By: Coy Domecq
The arrival of bluebirds is one signal of the start of spring. Followed closely after our feathered friends is the appearance of another colorful item heralding the confirmation of warmer weather, the fruiting of blueberry bushes. North American native tribes have long used blueberries as a versatile food, to make pemmican (a dried meat and fruit preparation with a long shelf life), as a fortifying tea and as a cough syrup. The “low-bush” or “rabbit eye” variety is one type of many wild blueberry plants native to North America that are most common in the local forage arena. In North Carolina, these low bush blueberries can be found from east to west. The high bush variety is the typical cultivated type. While not as abundant producers of berries as their taller brethren, the low bush yields a more nutritious fruit. Comparative component analyses of the low bush berries demonstrate an increased offering of antioxidants, anthocyanins, fiber, and manganese. In addition, the low bush berry variety is regarded as having more intense coloration and flavor. It is thought that the consumption of blueberries aids in cognitive function, cardiovascular health, and is an important tool in weight management. Blueberries can be found in the wild from May through late summer depending upon the plant variety and its location both in geography and elevation with the earliest developers in the Piedmont sand hills and the later harvest in the western part of the state.
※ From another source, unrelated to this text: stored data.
(** X15. A trace has one block of events per chunk, in order, and at least
    one chunk; the 'chunk-start' of a block records the words of its chunk,
    and every block has the 64 rounds 0 to 63, each at its place.
    The message words that the rounds read: every chunk has 16 words;
    every round reads the word [g] of its chunk, with [g] between 0 and 15;
    and in each of the four groups of 16 rounds (0-15, 16-31, 32-47, 48-63)
    every word index occurs exactly once. *)
Theorem message_word_schedule (inputValue : list Z) (inputType : string)
    (t : Trace.t) :
  buildMd5Trace inputValue inputType = Returned t ->
  exists p blocks d,
    Trace.events t = EvPreprocess p :: flat_map blockEvents blocks ++ [EvDone d]
    /\ List.length blocks = List.length (Trace.chunks t)
    /\ (0 < List.length (Trace.chunks t))%nat
    /\ (forall k chunk,
          nth_error (Trace.chunks t) k = Some chunk ->
          exists s rs e,
            nth_error blocks k = Some (s, rs, e)
            /\ ChunkStart.chunkWords s = Chunk.words chunk)
    /\ forall s rs e,
         In (s, rs, e) blocks ->
         List.length rs = 64%nat
         /\ (forall i, (i < 64)%nat ->
               exists r,
                 nth_error rs i = Some r /\ Round.roundIndex r = Z.of_nat i)
         /\ List.length (ChunkStart.chunkWords s) = 16%nat
         /\ (forall r, In r rs ->
               0 <= Round.g r < 16
               /\ Round.messageWord r
                  = nth (Z.to_nat (Round.g r)) (ChunkStart.chunkWords s) 0)
         /\ (forall q w, (q < 4)%nat -> 0 <= w < 16 ->
               count_occ Z.eq_dec
                 (map Round.g (firstn 16 (skipn (16 * q) rs))) w = 1%nat).
Proof.
  intros Hbuild.
  destruct (trace_chunk_blocks _ _ _ Hbuild)
    as (p & blocks & d & Hevents & Hall & Hlen & Hpos & Hchunks).
  exists p, blocks, d. split; [exact Hevents|].
  split; [exact Hlen|]. split; [exact Hpos|].
  split.
  { intros k chunk Hk.
    destruct (Hchunks k chunk Hk) as (s & rs & e & Hb & Hfor).
    exists s, rs, e. split; [exact Hb|].
    exact (proj1 (blockFor_engine chunk s rs e Hfor)). }
  intros s rs e Hin.
  destruct (blocks_In _ _ _ Hall Hin) as (chunk & Hchunk & Hfor).
  destruct (blockFor_rounds chunk s rs e Hfor) as (Hrs & Hex).
  split; [exact Hrs|]. split; [exact Hex|].
  destruct (blockFor_engine _ _ _ _ Hfor) as (Hwords & _ & _ & _ & _ & Hengine).
  pose proof (rounds_g _ _ _ _ Hfor) as Hg.
  split.
  { rewrite Hwords. apply In_nth_error in Hchunk. destruct Hchunk as [k Hk].
    destruct (buildMd5Trace_returned _ _ _ Hbuild)
      as (inputBytes & paddedBytes & _ & _ & Ht).
    cbv zeta in Ht. rewrite Ht in Hk. cbn [Trace.chunks] in Hk.
    destruct (chunkBytes_nth _ _ _ Hk) as (_ & _ & _ & Hw & _). exact Hw. }
  split.
  - intros r Hr.
    destruct (Hengine r Hr) as (Hi & a & b & c & d0 & _ & _ & Hspec).
    destruct Hspec as (_ & _ & Hgr & _ & _ & Hm & _).
    split; [|rewrite Hm, Hwords; reflexivity].
    rewrite Hgr. unfold Spec.g, Spec.family.
    destruct (Round.roundIndex r <? 16) eqn:H16; [apply Z.ltb_lt in H16; lia|].
    destruct (Round.roundIndex r <? 32); [apply Z.mod_pos_bound; lia|].
    destruct (Round.roundIndex r <? 48); apply Z.mod_pos_bound; lia.
  - intros q w Hq Hw.
    rewrite <- firstn_map, <- skipn_map, Hg.
    pose proof schedule_counts as Hcounts.
    rewrite forallb_forall in Hcounts.
    specialize (Hcounts q ltac:(apply in_seq; lia)).
    rewrite forallb_forall in Hcounts.
    specialize (Hcounts (Z.to_nat w) ltac:(apply in_seq; lia)).
    rewrite Z2Nat.id in Hcounts by lia.
    apply Nat.eqb_eq in Hcounts. exact Hcounts.
Qed.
Regardless of your past musical abilities, you too can soon be pickin’ the blues.
Blueberry Ketchup (for a Different Spin on a Common Summer Condiment)
In a medium saucepan over medium heat, combine blueberries, onion, vinegar, sugar, ginger and salt. Bring to a simmer; cook about 15-20 minutes, stirring frequently. Remove from heat and allow to cool. Remove to blender or food processor; whirl until smooth. Refrigerate until ready to use.